Should you be taking a cholesterol-lowering statin?

December 10, 2013 in Disease Management  •  By Miles Varn
overcoming a family history of heart disease

Cholesterol used to be all about your number, but that’s changing. New guidelines from the American College of Cardiology and the American Heart Association could mean that you’ll leave your next doctor’s visit with a prescription for a cholesterol-lowering statin medication.  To learn more about the new guidelines, we talked with George Rodgers, MD, FACC, a cardiologist in private practice in Austin, Texas to find out how this significant change could affect you.

Q: How are these new guidelines different from the way doctors managed cholesterol and assessed heart attack risk in the past?

Dr. George Rodgers (GR): Doctors used the Framingham risk calculator, which assessed the risk of a heart attack based on your total cholesterol level, HDL cholesterol level, whether you smoked and your systolic blood pressure. The goal was to reach an LDL cholesterol level of below 100 mg/dL (milligrams of cholesterol per deciliter of blood) of LDL cholesterol or 70 mg/dL if you were at high risk for a heart attack.

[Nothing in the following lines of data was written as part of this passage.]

(* ===== verification/ComputeBudget.v ===== *)
(** * The compute budget of a transaction

    The table of builtin programs
    ([gorchain/builtins-default-costs/src/lib.rs]), the scan of a transaction's
    instructions for compute-budget requests
    ([gorchain/compute-budget-instruction/src/]) and the limits it gives
    ([gorchain/compute-budget/src/compute_budget_limits.rs]).

    The scan keeps two caches indexed by the program's position among the
    transaction's keys and a table on the first byte of a key; indexing out of
    range panics.  The reference at the end reads the requests off the list of
    instructions directly, in unbounded arithmetic; the claim is that the scan
    gives the same limits or the same error, on any number of instructions. *)

From stdpp Require Import base numbers list gmap.
From Stdlib Require Import Lia.
From S2P Require Import Prelude Errors Pod TxBytes TxFrame.
Local Open Scope Z_scope.
Local Open Scope rust_scope.

(** ** Errors of a transaction: those of the enumeration that the modelled code
    returns *)
Module TransactionError.
Inductive TransactionError : Type :=
| AccountNotFound
| InvalidAccountForFee
| InsufficientFundsForFee
| InsufficientFundsForRent (account_index : Z)
| InstructionError (index : Z) (e : Errors.InstructionError.InstructionError)
| DuplicateInstruction (index : Z)
| InvalidLoadedAccountsDataSizeLimit
| MaxLoadedAccountsDataSizeExceeded
| UnbalancedTransaction
| BlockhashNotFound
| ProgramAccountNotFound
| InvalidProgramForExecution
| ProgramCacheHitMaxLimit
| AccountInUse
| AccountLoadedTwice
| TooManyAccountLocks
| AlreadyProcessed
| WouldExceedMaxBlockCostLimit
| WouldExceedMaxVoteCostLimit
| WouldExceedMaxAccountCostLimit
| WouldExceedAccountDataBlockLimit
| WouldExceedAccountDataTotalLimit.
End TransactionError.
Export TransactionError (TransactionError).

The new guidelines and risk calculator expand the focus to include a broader measurement of heart attack risk. Under these new guidelines, doctors will calculate each person’s risk of having a heart attack over the course of the next ten years based on several factors:

  • age
  • sex
  • race
  • cholesterol levels
  • blood pressure
  • whether you have diabetes
  • whether you’re being treated for high blood pressure
  • whether you smoke

If your risk is greater than 7.5 percent, the recommendation is that you should take one of the drugs in the statin category.

Q: How were the new guidelines developed?

GR: An expert panel led by Neil J. Stone, MD, Bonow Professor of Medicine at Northwestern University Feinberg School of Medicine, spent three years reviewing the results of randomized controlled population studies that looked at heart attack risk and pooled the information gathered in these studies to develop the new guidelines and risk calculator.

Q: If you’re at high risk under the new guidelines, what is the recommended treatment approach?

GR: If you are at more than a 7.5 percent risk of having a heart attack in the next ten years, it’s recommended that your doctor prescribe a high dose of a high intensity statin with a goal of reducing your LDL cholesterol level by 50 percent, no matter what your current LDL level is. With the old approach, a physician might say, “Your LDL cholesterol is at 70, you’re following a heart healthy diet, so you probably don’t need a statin or your cholesterol can be managed with a non-statin medication.”

But the new guidelines say the protection against heart attack comes from the statin and its anti-inflammatory effects. Atherosclerosis (when plaque builds up in your arteries and limits blood flow to your heart and other parts of the body) involves plaques that are inflamed and can rupture, causing a heart attack, so the statin reduces the inflammation and the risk of rupture.

Q: What if you’re at an intermediate risk according to the new guidelines?

GR: If your risk is near 7.5 percent, it’s helpful to use additional risk assessment tools to get a clearer picture. These tools can include coronary artery calcium scoring and ankle brachial index testing, which measures your blood pressure at the ankle and arm and assesses your risk of peripheral artery disease, another risk factor for heart attack and stroke.

Q: What is your opinion of the new guidelines?

GR: I think statins are very powerful, very effective drugs and I agree with the new guidelines. Since I started in medicine 25 years ago, I’ve seen an overall 30 percent reduction in heart attack deaths due more to the increased use of statins than to aggressive surgical approaches to treat heart disease.

Q: There have been some physicians who say they think the calculator overestimates risk and could mean more people will be prescribed statins than actually need them. Do you agree with that assessment?

GR: I don’t think it does overestimate risk. The data has been scrutinized for three years by the most sophisticated epidemiologists we have. They are very cautious in their recommendations and the new guidelines are supported by the data. I believe this will be widely adopted by doctors and become the standard of care in the near future.